Exercise material
Definition erased : mock :=
  mk_mock (replicate 2 (replicate (Z.to_nat FLASH_PARTITION_MAX_SIZE) 255)) [0; 0]
    [FLASH_SLOT_STATE_ERASED; FLASH_SLOT_STATE_ERASED].

Definition other_slot (slot : Z) : Z :=
  if slot =? FLASH_PARTITION_SLOT_A then FLASH_PARTITION_SLOT_B else FLASH_PARTITION_SLOT_A.

Section partition.
Context {W : Type}.
Implicit Types (st : state W) (m : medium W).

Definition initial : state W :=
  mk_state None false FLASH_PARTITION_SLOT_A FLASH_PARTITION_SLOT_A FLASH_PARTITION_SLOT_B false.

Definition flash_partition_init st m : bool * state W * medium W :=
  let st := st <| s_boot_partition := FLASH_PARTITION_SLOT_A |>
               <| s_original_boot_partition := FLASH_PARTITION_SLOT_A |>
               <| s_ota_target := FLASH_PARTITION_SLOT_B |> <| s_ota_in_progress := false |> in
  let st := match s_backend st with
            | Some _ => st
            | None => st <| s_backend := Some (mock_backend W) |>
            end in
  (true, st <| s_initialised := true |>, (erased, snd m)).

Definition flash_partition_set_backend st (b : option (FlashPartitionBackend_t (medium W))) : state W :=
  st <| s_backend := b |>.

(** [!s_initialised || !s_backend] *)
Definition backend_of st : option (FlashPartitionBackend_t (medium W)) :=
  if negb (s_initialised st) then None else s_backend st.
(* ===== verification/HomeProfile.v ===== *)
(** The home and building profile (firmware/profiles/home: home_rules.c,
    home_validation_bounds.c, home_failsafe.c). *)

From S2P Require Import Prelude Float32 ActuatorFailsafe RuleEngine SensorValidation DomainProfile.
Import float32 actuator_failsafe domain_profile.
Import rule_engine_core(RuleEntry_t, mk_rule, SensorReading_t, mk_reading, rd_metric_id,
  DomainProfileVTable_t, mk_vtable, RULE_ACTION_SET_ACTUATOR, RULE_CLASS_SAFETY_LOCKED,
  RULE_CLASS_OPERATIONAL, RULE_COMPARE_ABOVE, RULE_COMPARE_BELOW, ACTUATOR_STATE_ON, ACTUATOR_STATE_OFF).
Import sensor_validation(SensorValidationBounds_t, mk_bounds).

Module home_profile.

Definition HOME_RULE_DOOR_LOCK_CRITICAL : Z := 1001.
Definition HOME_RULE_IRRIGATION_OPERATIONAL : Z := 2001.
Definition HOME_RULE_LIGHTING_OPERATIONAL : Z := 2002.
Definition HOME_METRIC_SECURITY_STATE : Z := 10.
Definition HOME_METRIC_DOOR_CONTACT : Z := 11.
Definition HOME_METRIC_LIGHT_LEVEL : Z := 12.
Definition HOME_METRIC_SOIL_MOISTURE : Z := 13.
Definition HOME_ACTUATOR_DOOR_LOCK : Z := 1.
Definition HOME_ACTUATOR_IRRIGATION_VALVE : Z := 2.
Definition HOME_ACTUATOR_LIGHT_RELAY : Z := 3.
Definition HOME_DOOR_LOCK_COMMS_TIMEOUT : Z := 0.
Definition HOME_IRRIGATION_COMMS_TIMEOUT : Z := 600.
Definition HOME_LIGHT_RELAY_COMMS_TIMEOUT : Z := 0.

(** ** Rules *)

Definition s_home_rules : list RuleEntry_t := [
  mk_rule HOME_RULE_DOOR_LOCK_CRITICAL 0 (lit 1) RULE_ACTION_SET_ACTUATOR HOME_ACTUATOR_DOOR_LOCK
    HOME_METRIC_SECURITY_STATE RULE_CLASS_SAFETY_LOCKED 0 RULE_COMPARE_ABOVE;
  mk_rule HOME_RULE_IRRIGATION_OPERATIONAL 5 (lit 30) RULE_ACTION_SET_ACTUATOR HOME_ACTUATOR_IRRIGATION_VALVE
    HOME_METRIC_SOIL_MOISTURE RULE_CLASS_OPERATIONAL 0 RULE_COMPARE_ABOVE;
  mk_rule HOME_RULE_LIGHTING_OPERATIONAL 8 (lit 100) RULE_ACTION_SET_ACTUATOR HOME_ACTUATOR_LIGHT_RELAY
    HOME_METRIC_LIGHT_LEVEL RULE_CLASS_OPERATIONAL 0 RULE_COMPARE_ABOVE].

Definition HOME_RULE_COUNT : Z := Z.of_nat (length s_home_rules).

(** What is left behind the out-pointers. *)
Definition home_getRuleTable : option (list RuleEntry_t) * Z := (Some s_home_rules, u8 HOME_RULE_COUNT).

(** ** Plausibility bounds and history buffers *)

Definition s_door_contact_bounds : SensorValidationBounds_t := mk_bounds f_zero (lit 1) (lit 2) 0 0.
Definition s_light_level_bounds : SensorValidationBounds_t := mk_bounds f_zero (lit 1000) (lit 500) 3600 0.
Definition s_soil_moisture_bounds : SensorValidationBounds_t := mk_bounds f_zero (lit 100) (lit 10) 7200 0.

Definition home_get_validation_bounds (metric_id : Z) : option SensorValidationBounds_t :=
  if metric_id =? HOME_METRIC_DOOR_CONTACT then Some s_door_contact_bounds
  else if metric_id =? HOME_METRIC_LIGHT_LEVEL then Some s_light_level_bounds
  else if metric_id =? HOME_METRIC_SOIL_MOISTURE then Some s_soil_moisture_bounds
  else None.

(** The buffers by their order of declaration. *)
Definition home_get_metric_history (metric_id : Z) : option nat :=
  if metric_id =? HOME_METRIC_DOOR_CONTACT then Some 0%nat
  else if metric_id =? HOME_METRIC_LIGHT_LEVEL then Some 1%nat
  else if metric_id =? HOME_METRIC_SOIL_MOISTURE then Some 2%nat
  else None.

Definition home_validateSensorReading (reading : option SensorReading_t) : bool :=
  match reading with
  | None => false
  | Some r => fge (rule_engine_core.value r) f_zero
  end.

(** ** Fail-safe modes *)

Definition home_getFailSafeMode (actuator_id : Z) (is_power_loss : bool) : Z :=
  if is_power_loss then
    if actuator_id =? HOME_ACTUATOR_DOOR_LOCK then mode_code FAILSAFE_FORCE_SAFE_POS
    else if actuator_id =? HOME_ACTUATOR_IRRIGATION_VALVE then mode_code FAILSAFE_FORCE_OFF
    else if actuator_id =? HOME_ACTUATOR_LIGHT_RELAY then mode_code FAILSAFE_FORCE_OFF
    else mode_code FAILSAFE_DE_ENERGIZE
  else
    if actuator_id =? HOME_ACTUATOR_DOOR_LOCK then mode_code FAILSAFE_HOLD_LAST
    else if actuator_id =? HOME_ACTUATOR_IRRIGATION_VALVE then mode_code FAILSAFE_HOLD_LAST
    else if actuator_id =? HOME_ACTUATOR_LIGHT_RELAY then mode_code FAILSAFE_HOLD_LAST
    else mode_code FAILSAFE_HOLD_LAST.

Definition s_home_failsafe_table : list ActuatorFailSafeEntry_t := [
  mk_entry HOME_ACTUATOR_DOOR_LOCK ACTUATOR_SAFETY_CRITICAL FAILSAFE_FORCE_SAFE_POS FAILSAFE_HOLD_LAST HOME_DOOR_LOCK_COMMS_TIMEOUT;
  mk_entry HOME_ACTUATOR_IRRIGATION_VALVE ACTUATOR_SAFETY_STANDARD FAILSAFE_FORCE_OFF FAILSAFE_HOLD_LAST HOME_IRRIGATION_COMMS_TIMEOUT;
  mk_entry HOME_ACTUATOR_LIGHT_RELAY ACTUATOR_SAFETY_STANDARD FAILSAFE_FORCE_OFF FAILSAFE_HOLD_LAST HOME_LIGHT_RELAY_COMMS_TIMEOUT].

Definition home_failsafe_register_all (st : state) : bool * state :=
  register_table s_home_failsafe_table st.

Definition home_get_comms_timeout (actuator_id : Z) : Z :=
  table_timeout s_home_failsafe_table actuator_id.

#[export] Instance home_profile_failsafe_ok :
  FailsafeTableOk s_home_failsafe_table home_getFailSafeMode.
Proof.
  split; [cbn; lia|apply (bool_decide_unpack _); vm_compute; exact I|].
  repeat constructor.
Qed.

(** ** The vtable *)

Definition home_executeAction {W} (actuator_id state : Z) (w : W) : bool * W := (true, w).

Definition s_home_profile_vtable {W} : DomainProfileVTable_t W :=
  mk_vtable home_getRuleTable (fun r w => (home_validateSensorReading (Some r), w))
    home_getFailSafeMode home_executeAction.

Definition home_profile_get_vtable {W} : DomainProfileVTable_t W := s_home_profile_vtable.


End home_profile.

Exercise aim
Only the lines from the start of the listing through the line with "mk_state None false" should be repeated, each exactly as it stands.

Answer section
Definition erased : mock :=
  mk_mock (replicate 2 (replicate (Z.to_nat FLASH_PARTITION_MAX_SIZE) 255)) [0; 0]
    [FLASH_SLOT_STATE_ERASED; FLASH_SLOT_STATE_ERASED].

Definition other_slot (slot : Z) : Z :=
  if slot =? FLASH_PARTITION_SLOT_A then FLASH_PARTITION_SLOT_B else FLASH_PARTITION_SLOT_A.

Section partition.
Context {W : Type}.
Implicit Types (st : state W) (m : medium W).

Definition initial : state W :=
  mk_state None false FLASH_PARTITION_SLOT_A FLASH_PARTITION_SLOT_A FLASH_PARTITION_SLOT_B false.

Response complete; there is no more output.